Sobre este recinto
Laugardalsholl Sport Centre no es solo una dársena cubierta: es un recinto polivalente muy reconocido en Reikiavik, preparado para grandes noches deportivas y montajes de gran producción. Su amplitud interior y distribución flexible permiten ajustar el espacio según el evento, pasando de un formato deportivo a un concierto o feria sin perder sensación de “gran cita”.
Dentro, destacan buenas líneas de visión y una cercanía real con la pista o el escenario, mientras que la infraestructura técnica facilita el trabajo de sonido, iluminación y escenografía. Para el público eso se traduce en una experiencia más cómoda: accesos más claros, ambiente más definido y servicios esenciales disponibles durante el evento.
El recinto está en Engjavegur 8, Reykjavik, Islandia. Llegar hasta la entrada es sencillo, con una zona cercana para dejar y recoger pasajeros, y normalmente hay aparcamiento en los alrededores; también hay una parada de autobús a poca distancia. Para orientarte con el transporte y los desplazamientos por la ciudad en general, revisa el texto de Reikiavik más abajo en la página.
Sobre la ciudad
Reykjavík, la capital de Islandia al borde del Atlántico, sorprende por su energía y la variedad de experiencias a pesar de su tamaño compacto. La ciudad destaca por una escena cultural sólida, noches de conciertos y ambientes deportivos que encajan con naturalidad en un ritmo cotidiano relajado. Para quienes viajan por entradas, la gran ventaja es que todo está “al alcance” — desde el centro hasta los espacios más reconocidos para eventos.
Moverse por la ciudad gira en torno a Strætó, la red local de autobuses que conecta barrios, centro y puntos clave.
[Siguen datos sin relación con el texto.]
(* ===== verification/PacketBuffer.v ===== *)
(** * The packet buffer

    [packet_buffer] ([extern/libtorrent/src/packet_buffer.cpp]) keeps the packets of a uTP
    stream that wait for their turn, or for an acknowledgement, by their sequence numbers: a
    circular buffer whose size is a power of two and which grows when a number does not fit.
    Sequence numbers have 16 bits and wrap around; which of two comes first is decided by the
    shorter way between them.  The packets themselves are a parameter. *)

From S2P Require Import Prelude.

(** [extern/libtorrent/src/utp_stream.cpp:140-152] compare_less_wrap *)
Definition compare_less_wrap (lhs rhs mask : Z) : bool :=
  let dist_down := Z.land (u32 (lhs - rhs)) mask in
  let dist_up := Z.land (u32 (rhs - lhs)) mask in
  dist_up <? dist_down.

Section Buffer.
Context {packet : Type}.

(** [extern/libtorrent/include/libtorrent/packet_buffer.hpp:102-114] packet_buffer *)
Record packet_buffer := mk_packet_buffer {
  m_storage : list (option packet);
  m_capacity : Z;
  m_size : Z;
  m_first : Z;
  m_last : Z
}.

Definition packet_buffer_create : packet_buffer := mk_packet_buffer [] 0 0 0 0.

Definition set_storage (storage : list (option packet)) (capacity : Z) (pb : packet_buffer) : packet_buffer :=
  mk_packet_buffer storage capacity (m_size pb) (m_first pb) (m_last pb).
Definition set_size (size : Z) (pb : packet_buffer) : packet_buffer :=
  mk_packet_buffer (m_storage pb) (m_capacity pb) size (m_first pb) (m_last pb).
Definition set_first (first : Z) (pb : packet_buffer) : packet_buffer :=
  mk_packet_buffer (m_storage pb) (m_capacity pb) (m_size pb) first (m_last pb).
Definition set_last (last : Z) (pb : packet_buffer) : packet_buffer :=
  mk_packet_buffer (m_storage pb) (m_capacity pb) (m_size pb) (m_first pb) last.

(** [m_storage[i & (m_capacity - 1)]] *)
Definition slot (i capacity : Z) (storage : list (option packet)) : result (option packet) :=
  match storage !! Z.to_nat (Z.land i (u32 (capacity - 1))) with
  | Some p => Ok p
  | None => Fault BadPrecondition
  end.

Definition set_slot (i capacity : Z) (p : option packet) (storage : list (option packet)) : list (option packet) :=
  <[Z.to_nat (Z.land i (u32 (capacity - 1))) := p]> storage.

(** [extern/libtorrent/src/packet_buffer.cpp:140-141] packet_buffer::reserve *)
Fixpoint grow (fuel : nat) (new_size size : Z) : result Z :=
  if size <=? new_size then Ok new_size
  else match fuel with
       | O => Fault OutOfFuel
       | S fuel' => grow fuel' (u32 (Z.shiftl new_size 1)) size
       end.

(** [extern/libtorrent/src/packet_buffer.cpp:145-146] packet_buffer::reserve
    [n] slots from index [i] on; each is moved once, so the old storage is left as it is. *)
Fixpoint move_slots (n : nat) (i capacity new_size : Z) (storage new_storage : list (option packet)) : result (list (option packet)) :=
  match n with
  | O => Ok new_storage
  | S n' =>
      p ← slot i capacity storage;
      move_slots n' (u32 (i + 1)) capacity new_size storage (set_slot i new_size p new_storage)
  end.

(** [extern/libtorrent/src/packet_buffer.cpp:134-150] packet_buffer::reserve *)
Definition reserve (size : Z) (pb : packet_buffer) : result packet_buffer :=
  new_size ← grow 32 (if m_capacity pb =? 0 then 16 else m_capacity pb) size;
  new_storage ← move_slots (Z.to_nat (m_capacity pb)) (m_first pb) (m_capacity pb) new_size (m_storage pb) (replicate (Z.to_nat new_size) None);
  Ok (set_storage new_storage new_size pb).

(** [extern/libtorrent/src/packet_buffer.cpp:180-187] packet_buffer::remove
    Down to the slot of the last packet. *)
Fixpoint seek_last (n : nat) (last : Z) (pb : packet_buffer) : result Z :=
  match n with
  | O => Ok last
  | S n' =>
      p ← slot last (m_capacity pb) (m_storage pb);
      match p with Some _ => Ok last | None => seek_last n' (u32 (last - 1)) pb end
  end.

(** [extern/libtorrent/src/packet_buffer.cpp:172-178] packet_buffer::remove
    Up to the slot of the first packet. *)
Fixpoint seek_first (n : nat) (first : Z) (pb : packet_buffer) : result Z :=
  match n with
  | O => Ok first
  | S n' =>
      p ← slot first (m_capacity pb) (m_storage pb);
      match p with Some _ => Ok first | None => seek_first n' (u32 (first + 1)) pb end
  end.

(** [extern/libtorrent/src/packet_buffer.cpp:172-187] packet_buffer::remove
    After the packet at an end is gone, the end moves to the next one. *)
Definition close_gap (idx : Z) (pb : packet_buffer) : result packet_buffer :=
  pb ← (if (idx =? m_first pb) && negb (m_size pb =? 0) then
          first ← seek_first (Z.to_nat (m_capacity pb)) (u32 (m_first pb + 1)) pb;
          Ok (set_first (Z.land first 65535) pb)
        else Ok pb);
  if (Z.land (u32 (idx + 1)) 65535 =? m_last pb) && negb (m_size pb =? 0) then
    last ← seek_last (Z.to_nat (m_capacity pb)) (u32 (m_last pb - 1)) pb;
    Ok (set_last (Z.land (u32 (last + 1)) 65535) pb)
  else Ok pb.

(** [extern/libtorrent/src/packet_buffer.cpp:162-190] packet_buffer::remove *)
Definition remove_at (idx : Z) (pb : packet_buffer) : result (option packet * packet_buffer) :=
  old_value ← slot idx (m_capacity pb) (m_storage pb);
  let pb := set_storage (set_slot idx (m_capacity pb) None (m_storage pb)) (m_capacity pb) pb in
  let pb :=
    match old_value with
    | Some _ =>
        let pb := set_size (m_size pb - 1) pb in
        if m_size pb =? 0 then set_last (m_first pb) pb else pb
    | None => pb
    end in
  pb ← close_gap idx pb;
  Ok (old_value, pb).

(** [extern/libtorrent/src/packet_buffer.cpp:152-191] packet_buffer::remove *)
Definition remove (idx : Z) (pb : packet_buffer) : result (option packet * packet_buffer) :=
  if u32 (m_first pb + m_capacity pb) <=? idx then Ok (None, pb)
  else if compare_less_wrap idx (m_first pb) 65535 then Ok (None, pb)
  else remove_at idx pb.

(** [extern/libtorrent/src/packet_buffer.cpp:71-79] packet_buffer::insert
    The slots that are free in front of the first packet. *)
Fixpoint free_below (fuel : nat) (i free_space : Z) (pb : packet_buffer) : result Z :=
  if i =? Z.land (m_first pb) (u32 (m_capacity pb - 1)) then Ok free_space
  else match fuel with
       | O => Fault OutOfFuel
       | S fuel' =>
           p ← slot i (m_capacity pb) (m_storage pb);
           match p with
           | Some _ => Ok free_space
           | None => free_below fuel' (Z.land (u32 (i - 1)) (u32 (m_capacity pb - 1))) (free_space + 1) pb
           end
       end.

(** [extern/libtorrent/src/packet_buffer.cpp:64-105] packet_buffer::insert
    Makes room for an index. *)
Definition make_room (idx : Z) (pb : packet_buffer) : result packet_buffer :=
  if negb (m_size pb =? 0) then
    pb ← (if compare_less_wrap idx (m_first pb) 65535 then
            free_space ← free_below (Z.to_nat (m_capacity pb)) (Z.land (u32 (m_first pb - 1)) (u32 (m_capacity pb - 1))) 0 pb;
            let distance := Z.land (u32 (m_first pb - idx)) 65535 in
            pb ← (if free_space <? distance then reserve (u32 (distance + m_capacity pb - free_space)) pb else Ok pb);
            Ok (set_first idx pb)
          else if u32 (m_first pb + m_capacity pb) <=? idx then reserve (u32 (idx - m_first pb + 1)) pb
          else if idx <? m_first pb then
            let limit := Z.land (u32 (m_first pb + m_capacity pb)) 65535 in
            if (limit <=? idx) && (m_capacity pb <? 65535) then reserve (u32 (m_capacity pb + (idx + 1 - limit))) pb
            else Ok pb
          else Ok pb);
    let next := Z.land (u32 (idx + 1)) 65535 in
    Ok (if compare_less_wrap (m_last pb) next 65535 then set_last next pb else pb)
  else Ok (set_last (Z.land (u32 (idx + 1)) 65535) (set_first idx pb)).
Las llegadas y transbordos suelen organizarse a través de BSÍ Bus Terminal, un nodo práctico para rutas urbanas, de larga distancia y traslados. La mayoría de las llegadas internacionales pasan por Keflavík International Airport (KEF), mientras que Reykjavík Airport (RKV) está muy cerca del centro y resulta útil para vuelos nacionales; la combinación de traslados, autobuses y recorridos a pie hace que llegar a arenas y estadios sea sencillo y previsible.
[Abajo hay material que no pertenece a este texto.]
(** A bit of a big-endian number. *)
Lemma unbe_bit l i : bytes_ok l -> 0 <= i < 8 * Z.of_nat (length l) -> Z.testbit (unbe l) (8 * Z.of_nat (length l) - 1 - i) = mbit l i.
Proof.
  revert i. induction l as [|b l IH] using rev_ind; intros i Hl Hi; [cbn in Hi; lia|]. apply Forall_app in Hl as [Hl Hb]. apply Forall_cons in Hb as [Hb _]. unfold byte_ok in Hb.
  rewrite length_app, Nat.add_1_r, Nat2Z.inj_succ in *. rewrite unbe_app. unfold mbit. pose proof (Z.div_mod i 8 ltac:(lia)) as Hd. pose proof (Z.mod_pos_bound i 8 ltac:(lia)) as Hm.
  assert (unbe l * 256 + b = Z.lor (Z.shiftl (unbe l) 8) b) as -> by (by rewrite lor_byte).
  rewrite Z.lor_spec, Z.shiftl_spec by lia. destruct (Z.lt_ge_cases (i / 8) (Z.of_nat (length l))) as [Hin|Hout].
  - rewrite lookup_app_l by lia. replace (8 * Z.succ (Z.of_nat (length l)) - 1 - i - 8) with (8 * Z.of_nat (length l) - 1 - i) by lia. rewrite IH by (done || lia).
    rewrite (byte_high b), orb_false_r by lia. done.
  - rewrite lookup_app_r by lia. replace (Z.to_nat (i / 8) - length l)%nat with 0%nat by lia. cbn. rewrite Z.testbit_neg_r by lia. cbn. f_equal. lia.
Qed.

Lemma mbit_take n l i : 0 <= i < 8 * Z.of_nat n -> mbit (take n l) i = mbit l i.
Proof. intros Hi. unfold mbit. assert (i / 8 < Z.of_nat n) by (apply Z.div_lt_upper_bound; lia). assert (0 <= i / 8) by (apply Z.div_pos; lia). by rewrite lookup_take_lt by lia. Qed.

Lemma mbit_drop n l i : 0 <= i -> mbit (drop n l) i = mbit l (i + 8 * Z.of_nat n).
Proof.
  intros Hi. unfold mbit. rewrite lookup_drop. replace (i + 8 * Z.of_nat n) with (i + Z.of_nat n * 8) by lia. rewrite Z.div_add, Z.mod_add by lia.
  assert (0 <= i / 8) by (apply Z.div_pos; lia). by replace (Z.to_nat (i / 8 + Z.of_nat n)) with (n + Z.to_nat (i / 8))%nat by lia.
Qed.

Lemma unbe_word l : bytes_ok l -> length l = 4%nat -> word_ok (unbe l).
Proof. intros Hl Hlen. pose proof (unbe_bound l Hl) as Hb. by rewrite Hlen in Hb. Qed.

(** Words loaded from bytes hold their bits in order, whatever the order of the host. *)
Lemma bytes_words_spec k l : bytes_ok l -> length l = (4 * k)%nat ->
  length (bytes_words k l) = k /\ Forall word_ok (bytes_words k l) /\ forall i, 0 <= i < 32 * Z.of_nat k -> wbit (bytes_words k l) i = mbit l i.
Proof.
  revert l. induction k as [|k IH]; intros l Hl Hlen; [split_and!; [done|constructor|intros; lia]|]. cbn [bytes_words].
  destruct (IH (drop 4 l)) as (IH1 & IH2 & IH3); [by apply Forall_drop|rewrite length_drop; lia|].
  assert (length (take 4 l) = 4%nat) as Hl4 by (rewrite length_take; lia). assert (bytes_ok (take 4 l)) as Hok4 by by apply Forall_take.
  pose proof (unbe_word _ Hok4 Hl4) as Hw. split_and!; [cbn; by rewrite IH1|apply Forall_cons; split; [by apply host_ok|done]|].
  intros i Hi. rewrite wbit_cons by lia. destruct (Z.ltb_spec i 32).
  - unfold bit_in. rewrite Z.mod_small by lia. unfold network_to_host. rewrite host_host by done. pose proof (unbe_bit (take 4 l) i Hok4) as Hb. rewrite Hl4 in Hb.
    change (8 * Z.of_nat 4) with 32 in Hb. rewrite <- mbit_take with (n := 4%nat) by lia. rewrite <- Hb by lia. f_equal.
  - rewrite IH3, mbit_drop by lia. f_equal. lia.
Qed.

Lemma words_bytes_spec ws : length (words_bytes ws) = (4 * length ws)%nat /\ bytes_ok (words_bytes ws).
Proof.
  induction ws as [|w ws [IH1 IH2]]; [by split; [|constructor]|]. unfold words_bytes. cbn [map concat]. fold (words_bytes ws). split.
  - rewrite length_app, length_be, IH1. cbn [length]. lia.
  - apply Forall_app; split; [apply be_bytes_ok|done].
Qed.

Lemma assign_spec `{PastEnd} b bits bf : bf_ok bf -> bytes_ok b -> 0 <= bits <= max_bits -> bits <= 8 * Z.of_nat (length b) ->
  exists bf', bf_assign b bits bf = Ok bf' /\ bf_ok bf' /\ bits_of bf' = take (Z.to_nat bits) (message_bits b).
Proof.
  intros Hok Hb Hbits Hlen. unfold bf_assign. destruct (resize_spec bf bits Hok Hbits) as (bf1 & -> & Hok1 & Hs1 & _). cbn [mbind result_bind].
  destruct (Z.ltb_spec 0 bits) as [Hpos|]; [|exists bf1; split_and!; [done..|]; unfold bits_of; rewrite Hs1; by replace (Z.to_nat bits) with 0%nat by lia].
  destruct (bf_cases bf1 Hok1) as [(-> & E & _)|(n & ws & -> & Hbo & _ & E & _ & Hw)]; [lia|]. rewrite E in Hs1. subst n. rewrite Hw.
  destruct (words_bytes_spec ws) as [Hml Hmok]. pose proof (bo_length _ _ Hbo) as Hwl.
  pose proof (Z.div_mod (bits + 31) 32 ltac:(lia)). pose proof (Z.mod_pos_bound (bits + 31) 32 ltac:(lia)).
  pose proof (Z.div_mod (bits + 7) 8 ltac:(lia)). pose proof (Z.mod_pos_bound (bits + 7) 8 ltac:(lia)).
  rewrite Z.quot_div_nonneg by lia. set (n := Z.to_nat ((bits + 7) / 8)).
  assert (bits <= 8 * Z.of_nat n /\ (n <= length b)%nat /\ (n <= 4 * length ws)%nat) as (Hn1 & Hn2 & Hn3) by (unfold n; lia).
  rewrite span_in_range by lia. rewrite drop_0. set (l := take n b ++ drop n (words_bytes ws)).
  destruct (bytes_words_spec (length ws) l) as (Hl1 & Hl2 & Hl3).
  { apply Forall_app; split; [by apply Forall_take|by apply Forall_drop]. }
  { unfold l. rewrite length_app, length_take, length_drop. lia. }
  change (set_words _ _) with (mk_bitfield (bits :: bytes_words (length ws) l)).
  destruct (clear_trailing_spec bits (bytes_words (length ws) l)) as (ws2 & -> & Hbo2 & Htr2 & Hw2); [split; [apply Hbo|by rewrite Hl1|done]|].
  exists (mk_bitfield (bits :: ws2)). split; [done|]. split; [by apply trimmed_ok|]. assert (length (message_bits b) = 8 * length b)%nat as Hmb.
  { clear. induction b as [|x b IH]; [done|]. unfold message_bits in *. cbn [map concat length]. rewrite length_app, IH. unfold byte_bits. rewrite length_map, length_seq. lia. }
  apply bits_ext; rewrite length_take, Hmb; [rewrite size_cons by apply Hbo; lia|]. intros i Hi. rewrite lookup_take_lt, message_lookup by lia. f_equal.
  unfold words. cbn [m_buf tail]. rewrite Hw2, Hl3 by lia. unfold l, mbit. assert (Z.of_nat i / 8 < Z.of_nat n) by (apply Z.div_lt_upper_bound; lia).
  assert (0 <= Z.of_nat i / 8) by (apply Z.div_pos; lia). by rewrite lookup_app_l, lookup_take_lt by (rewrite ?length_take; lia).
Qed.
End Scan.

(** ** The bitfield is a list of bits *)



(** The bitfield of the bits given. *)
Definition bits_field `{Endian} `{PastEnd} (l : list bool) : result bitfield :=
  foldl (fun r (p : nat * bool) => bf ← r; if p.2 then set_bit (Z.of_nat p.1) bf else clear_bit (Z.of_nat p.1) bf)
    (bf_resize (Z.of_nat (length l)) bf_create) (zip (seq 0 (length l)) l).

(** [find_last_clear] is meant to give the index of the last bit that is clear.  Of 1110 it gives
    1, which is set, and of 0111 an index the bitfield does not have; where the size is a multiple
    of 32 it shifts a word by its whole width. *)
Lemma find_last_clear_wrong :
  let H : Endian := false in
  let H' : PastEnd := fun _ _ => 0 in
  (bf ← bits_field [true; true; true; false]; find_last_clear bf) = Ok 1 /\
  (bf ← bits_field [false; true; true; true]; find_last_clear bf) = Ok 4 /\
  (bf ← bits_field (replicate 31 true ++ [false]); find_last_clear bf) = Fault BadPrecondition.
Proof. vm_compute. done. Qed.
(* ===== verification/PieceWrites.v ===== *)
(** * What the piece handler writes

    The receiving side of [piece_handler]: [received], [write_if_valid] and the
    placement of a piece on disk.  The files of the torrent, one after the other, are
    its [content]; a valid piece is spliced into the content at its place, whatever
    file boundaries it crosses. *)

From S2P Require Import Prelude ByteBuffer Messages Storage Files PieceHandler Agent Samples.
From S2P Require Import PieceRequests.

(** ** Splicing *)

(** [c] with the bytes from [off] on replaced by [d]. *)
Definition splice (c : bytes) (off : nat) (d : bytes) : bytes :=
  take off c ++ d ++ drop (off + length d) c.

Lemma length_splice c off d : (off + length d <= length c)%nat -> length (splice c off d) = length c.
Proof. intros H. unfold splice. rewrite !length_app, length_take, length_drop. lia. Qed.

Lemma splice_app_l a c off d : splice (a ++ c) (length a + off) d = a ++ splice c off d.
Proof.
  unfold splice. rewrite take_app_add, <- app_assoc, <- Nat.add_assoc.
  by rewrite drop_app_add.
Qed.

Lemma splice_app_r c b off d : (off + length d <= length c)%nat ->
  splice (c ++ b) off d = splice c off d ++ b.
Proof.
  intros H. unfold splice. rewrite take_app_le, drop_app_le by lia. by rewrite <- !app_assoc.
Qed.

Lemma splice_nil c off : splice c off [] = c.
Proof. unfold splice. simpl. by rewrite Nat.add_0_r, take_drop. Qed.

Lemma splice_splice c off d1 d2 : (off + length d1 + length d2 <= length c)%nat ->
  splice (splice c off d1) (off + length d1) d2 = splice c off (d1 ++ d2).
Proof.
  intros H. assert (splice c off d1 = (take off c ++ d1) ++ drop (off + length d1) c) as ->
    by (unfold splice; by rewrite app_assoc).
  replace (off + length d1)%nat with (length (take off c ++ d1) + 0)%nat at 2
    by (rewrite length_app, length_take; lia).
  rewrite splice_app_l. unfold splice. rewrite drop_drop, length_app. simpl.
  by rewrite <- !app_assoc, Nat.add_assoc.
Qed.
Si tienes algo de tiempo antes o después del evento, Reykjavík te premia con un paseo junto al mar y por las calles coloridas del centro. Camina junto a Harpa en el paseo marítimo, asómate a Old Harbour y disfruta de la vista en Sun Voyager, y luego relájate alrededor de Tjörnin y en los parques cercanos. Para redondear la visita, muchos eligen también una caminata fácil hasta Hallgrímskirkja o una breve parada en las piscinas geotermales locales, lo que hace que Reykjavík sea especial más allá del propio evento.